More difficult circumstances will require cutting back in some areas as executives prioritize what to spend money on this year, she said.
Certainly, the economy is still growing fast, the job market is hot and interest rates remain low historically. Public dealer groups, which like many retailers have placed an emphasis on the used vehicle business while expanding their digital business, reported robust Q1 results.

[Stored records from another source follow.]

(* ===== verification/Resync.v ===== *)
(** * Resynchronisation after a DMA recovery

    When a DMA transfer times out or a block is dropped, the read thread
    (ReadoutDMARead) stores the index of the next block it will enqueue in
    [resync_at_block_]; the write thread (DataWrite) drops its half-built event
    when it reaches that block. The two threads share the queue and one atomic.
    This file puts the two sides together, for any interleaving of the read
    thread's operations with the write thread's checks. *)
From Stdlib Require Import Lia NArith.
From stdpp Require Import base tactics list numbers option.
From S2P Require Import Prelude EventBuilder.
Local Open Scope N_scope.

(** ** The interleaved operations *)
Inductive action :=
  | Enqueue (ws : list Z)  (** read thread: data_queue_.write succeeded, blocks_enqueued++ *)
  | Request                (** read thread: resync_at_block_.store(blocks_enqueued) *)
  | PopCheck.              (** write thread: read() and the resync check of one block *)

(** What the write thread sees: each block it pops, with the last request stored
    since its previous check. *)
Fixpoint observe (acts : list action) (queue : list (list Z)) (enqueued : N) (store : option N) :
    list (option N * list Z) :=
  match acts with
  | [] => []
  | Enqueue ws :: acts => observe acts (queue ++ [ws]) (N.succ enqueued) store
  | Request :: acts => observe acts queue enqueued (Some enqueued)
  | PopCheck :: acts =>
      match queue with
      | [] => observe acts queue enqueued store
      | ws :: queue => (store, ws) :: observe acts queue enqueued None
      end
  end.

(** The blocks left in the queue. *)
Fixpoint left_over (acts : list action) (queue : list (list Z)) : list (list Z) :=
  match acts with
  | [] => queue
  | Enqueue ws :: acts => left_over acts (queue ++ [ws])
  | Request :: acts => left_over acts queue
  | PopCheck :: acts => left_over acts (tail queue)
  end.

(** What is wanted, for any way [F] of reading a block with an event open: the
    stream in the order it was enqueued, cut at every request. *)
Section outputs.
Context {E : Type} (F : option (list Z) → list Z → option (list Z) * list E).
Fixpoint outputs (acts : list action) (cur : option (list Z)) : list E :=
  match acts with
  | [] => []
  | Enqueue ws :: acts => let '(cur, evs) := F cur ws in (evs ++ outputs acts cur)%list
  | Request :: acts => outputs acts None
  | PopCheck :: acts => outputs acts cur
  end.
End outputs.

(** The complete events of the first [n] words of a block, and whether every
    event, complete or not, has at most [width] words. *)
Definition block_events (n : nat) (cur : option (list Z)) (ws : list Z) :=
  Spec.scan cur (take n ws).
Definition block_fits (width n : nat) (cur : option (list Z)) (ws : list Z) : option (list Z) * list bool :=
  ((Spec.scan cur (take n ws)).1, [Spec.fits width cur (take n ws)]).
Definition intended (n : nat) : list action → option (list Z) → list (list Z) :=
  outputs (block_events n).
Definition intended_fit (width n : nat) (acts : list action) : Prop :=
  Forall (eq true) (outputs (block_fits width n) acts None).

(** One request at a time: a new one is stored only when the previous one has
    been consumed, or names the same block. *)
Fixpoint one_at_a_time (acts : list action) (enqueued popped : N) (pending : option N) : Prop :=
  match acts with
  | [] => True
  | Enqueue ws :: acts => one_at_a_time acts (N.succ enqueued) popped pending
  | Request :: acts =>
      (pending = None ∨ pending = Some enqueued) ∧ one_at_a_time acts enqueued popped (Some enqueued)
  | PopCheck :: acts =>
      if decide (popped < enqueued)
      then one_at_a_time acts enqueued (N.succ popped)
             (if decide (pending = Some popped) then None else pending)
      else one_at_a_time acts enqueued popped pending
  end.

(** ** The queue with the cuts that are due *)
Section marked.
Context {E : Type} (F : option (list Z) → list Z → option (list Z) * list E).
Implicit Types (q : list (list Z)) (cur : option (list Z)) (pending : option N).

(** The events of the queued blocks, [p] being the index of the first one, then
    of the operations to come, with the pending cut in its place. *)
Fixpoint due (q : list (list Z)) (p : N) pending (acts : list action) cur : list E :=
  let cur := if decide (pending = Some p) then None else cur in
  match q with
  | [] => outputs F acts cur
  | ws :: q => let '(cur, evs) := F cur ws in (evs ++ due q (N.succ p) pending acts cur)%list
  end.

Lemma due_enqueue q p pending ws acts cur :
  (∀ k, pending = Some k → k ≤ p + N.of_nat (length q)) →
  due (q ++ [ws]) p pending acts cur = due q p pending (Enqueue ws :: acts) cur.
Proof.
  revert p cur. induction q as [|w q IH]; intros p cur Hk; cbn [app due].
  - cbn [outputs]. destruct (decide (pending = Some (N.succ p))) as [Hq|_].
    + apply Hk in Hq. cbn in Hq. lia.
    + done.
  - destruct (F _ _) as [cur' evs]. rewrite IH; [done|].
    intros k Hq. apply Hk in Hq. cbn [length] in Hq. lia.
Qed.

Lemma due_request q p pending acts cur :
  pending = None ∨ pending = Some (p + N.of_nat (length q)) →
  due q p (Some (p + N.of_nat (length q))) acts cur = due q p pending (Request :: acts) cur.
Proof.
  revert p cur. induction q as [|w q IH]; intros p cur Hk; cbn [due].
  - rewrite decide_True by (f_equal; cbn; lia). done.
  - cbn [length] in *.
    assert (p + N.of_nat (S (length q)) = N.succ p + N.of_nat (length q)) as Hq by lia.
    rewrite !Hq in *. rewrite decide_False by (intros [= ?]; lia).
    rewrite (decide_False (P := pending = Some p))
      by (destruct Hk as [->| ->]; [done|intros [= ?]; lia]).
    destruct (F _ _) as [cur' evs]. by rewrite IH.
Qed.

Lemma due_popcheck q p pending acts cur :
  due q p pending (PopCheck :: acts) cur = due q p pending acts cur.
Proof.
  revert p cur. induction q as [|w q IH]; intros p cur; cbn [due]; [done|].
  destruct (F _ _). by rewrite IH.
Qed.

(** A cut that is already behind does not count. *)
Lemma due_past q p k acts cur : k < p → due q p (Some k) acts cur = due q p None acts cur.
Proof.
  revert p cur. induction q as [|w q IH]; intros p cur Hk; cbn [due];
    rewrite (decide_False (P := Some k = Some p)) by (intros [= ?]; lia); [done|].
  destruct (F _ _). rewrite IH; [done|lia].
Qed.
End marked.

(** ** The write thread takes the cuts that are due *)
Section observed.
Context (n : nat).
Implicit Types (q : list (list Z)) (cur : option (list Z)) (pending : option N).

(** The value in the atomic, and the one the write thread will look at. *)
Definition request_of pending (req : N) (store : option N) : Prop :=
  default req store = default kNoResync pending.

Lemma observe_due acts q p pending req store cur :
  p + N.of_nat (length q) + N.of_nat (length acts) < kNoResync →
  (∀ k, pending = Some k → p ≤ k ≤ p + N.of_nat (length q)) →
  request_of pending req store →
  one_at_a_time acts (p + N.of_nat (length q)) p pending → left_over acts q = [] →
  (Spec.scan_blocks n p req cur (observe acts q (p + N.of_nat (length q)) store)).2 =
    due (block_events n) q p pending acts cur.
Proof.
  revert q p pending req store cur.
  induction acts as [|[ws| |] acts IH]; intros q p pending req store cur Hlen Hpend Hreq Hone Hleft;
    cbn [observe left_over one_at_a_time length] in *.
  - subst q. cbn. by destruct (decide (pending = Some p)).
  - assert (N.succ (p + N.of_nat (length q)) = p + N.of_nat (length (q ++ [ws]))) as E
      by (rewrite length_app; cbn; lia).
    rewrite E in *. rewrite (IH _ _ pending); try done; [|lia|].
    + apply due_enqueue. intros k Hk. apply Hpend in Hk. lia.
    + intros k Hk. apply Hpend in Hk. lia.
  - destruct Hone as [Hp Hone]. rewrite (IH _ _ (Some (p + N.of_nat (length q)))); try done; [|lia|].
    + by apply due_request.
    + intros k [= <-]. lia.
  - destruct q as [|ws q].
    { rewrite decide_False in Hone by (cbn; lia). rewrite due_popcheck. apply IH; try done. cbn in *. lia. }
    rewrite decide_True in Hone by (cbn; lia). cbn [tail length Spec.scan_blocks due] in *. unfold block_events at 1.
    unfold request_of in Hreq. unfold Spec.cut_before. rewrite Hreq.
    assert (p + N.of_nat (S (length q)) = N.succ p + N.of_nat (length q)) as Hq by lia.
    rewrite Hq in *.
    assert ((default kNoResync pending <=? p) = bool_decide (pending = Some p)) as ->.
    { destruct pending as [k|]; cbn.
      - destruct (Hpend k eq_refl). case_bool_decide; simplify_eq; [apply N.leb_le|apply N.leb_gt];
          [lia|]. assert (k ≠ p) by congruence. lia.
      - rewrite bool_decide_eq_false_2 by done. apply N.leb_gt. lia. }
    destruct (decide (pending = Some p)) as [Hcut|Hcut]; case_bool_decide; try done.
    + destruct (Spec.scan None (take n ws)) as [cur' evs].
      specialize (IH q (N.succ p) None kNoResync None cur').
      destruct (Spec.scan_blocks _ _ _ _ _) as [cur'' evs''] eqn:Es. cbn [snd] in *.
      rewrite IH; try done; [|lia]. by rewrite Hcut, due_popcheck, due_past by lia.
    + destruct (Spec.scan cur (take n ws)) as [cur' evs].
      specialize (IH q (N.succ p) pending (default kNoResync pending) None cur').
      destruct (Spec.scan_blocks _ _ _ _ _) as [cur'' evs''] eqn:Es. cbn [snd] in *.
      rewrite IH; try done; [by rewrite due_popcheck|lia|]. intros k Hk. destruct (Hpend k Hk).
      assert (k ≠ p) by congruence. lia.
Qed.
End observed.

(** However the two threads interleave, if the read thread stores a resync
    request only when the previous one has been consumed, the events the write
    thread finds in the blocks it pops are those of the enqueued stream cut at
    every request: no event is glued across a DMA recovery, and none is lost
    but the ones cut. *)
Theorem resync_one_at_a_time n acts :
  N.of_nat (length acts) < kNoResync → one_at_a_time acts 0 0 None → left_over acts [] = [] →
  (Spec.scan_blocks n 0 kNoResync None (observe acts [] 0 None)).2 = intended n acts None.
Proof.
  intros Hlen Hone Hleft.
  by apply (observe_due n acts [] 0 None kNoResync None None).
Qed.

(** The condition is needed: with two recoveries before the write thread
    reaches the first one, the later request replaces the earlier one, and the
    head of an event cut by the first recovery is glued to the tail of another. *)
Theorem resync_lost_request :
  ∃ n acts, left_over acts [] = [] ∧ N.of_nat (length acts) < kNoResync ∧
    intended n acts None = [] ∧
    (Spec.scan_blocks n 0 kNoResync None (observe acts [] 0 None)).2 =
      [[0xFFFFFFFF; 1; 2; 0xE0000000]%Z].
Proof.
  exists 4%nat, [Enqueue [0xFFFFFFFF; 1]%Z; Request; Enqueue [2; 0xE0000000]%Z; Request;
                 Enqueue [3]%Z; PopCheck; PopCheck; PopCheck].
  by vm_compute.
Qed.

Definition demo_actions : list action :=
  [Enqueue [0xFFFFFFFF; 1]%Z; Request; PopCheck; Enqueue [2; 0xE0000000]%Z; PopCheck;
   Enqueue [0xFFFFFFFF; 3; 0xE0000000]%Z; Request; PopCheck].

Lemma resync_one_at_a_time_witness :
  one_at_a_time demo_actions 0 0 None ∧
  (Spec.scan_blocks 4 0 kNoResync None (observe demo_actions [] 0 None)).2 =
    intended 4 demo_actions None ∧
  intended 4 demo_actions None = [[0xFFFFFFFF; 3; 0xE0000000]%Z].
Proof.
  assert (one_at_a_time demo_actions 0 0 None) as H by (vm_compute; auto).
  split; [exact H|]. split; [|reflexivity].
  apply (resync_one_at_a_time 4 demo_actions); [reflexivity|exact H|reflexivity].
Defined.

But the online retailers are in worrying territory. Whether they can control costs and contain losses in the coming months will be crucial, analysts say.
Analysts reporting on the companies said: Automotive News that this period is unlikely to be the beginning of the end for the used vehicle online segment. But for these companies, who have been trying to achieve scale that can give them a competitive advantage, this may be the end of the beginning.
Having honed their skills and vision during the pandemic, they now need to take a more deliberate approach to growth to conserve cash and build to consistent profitability.
“This is going to be a long process to slow growth and better manage costs,” said Rajat Gupta, senior equity analyst at JP Morgan, which covers auto retail businesses including Carvana, Vroom and Shift.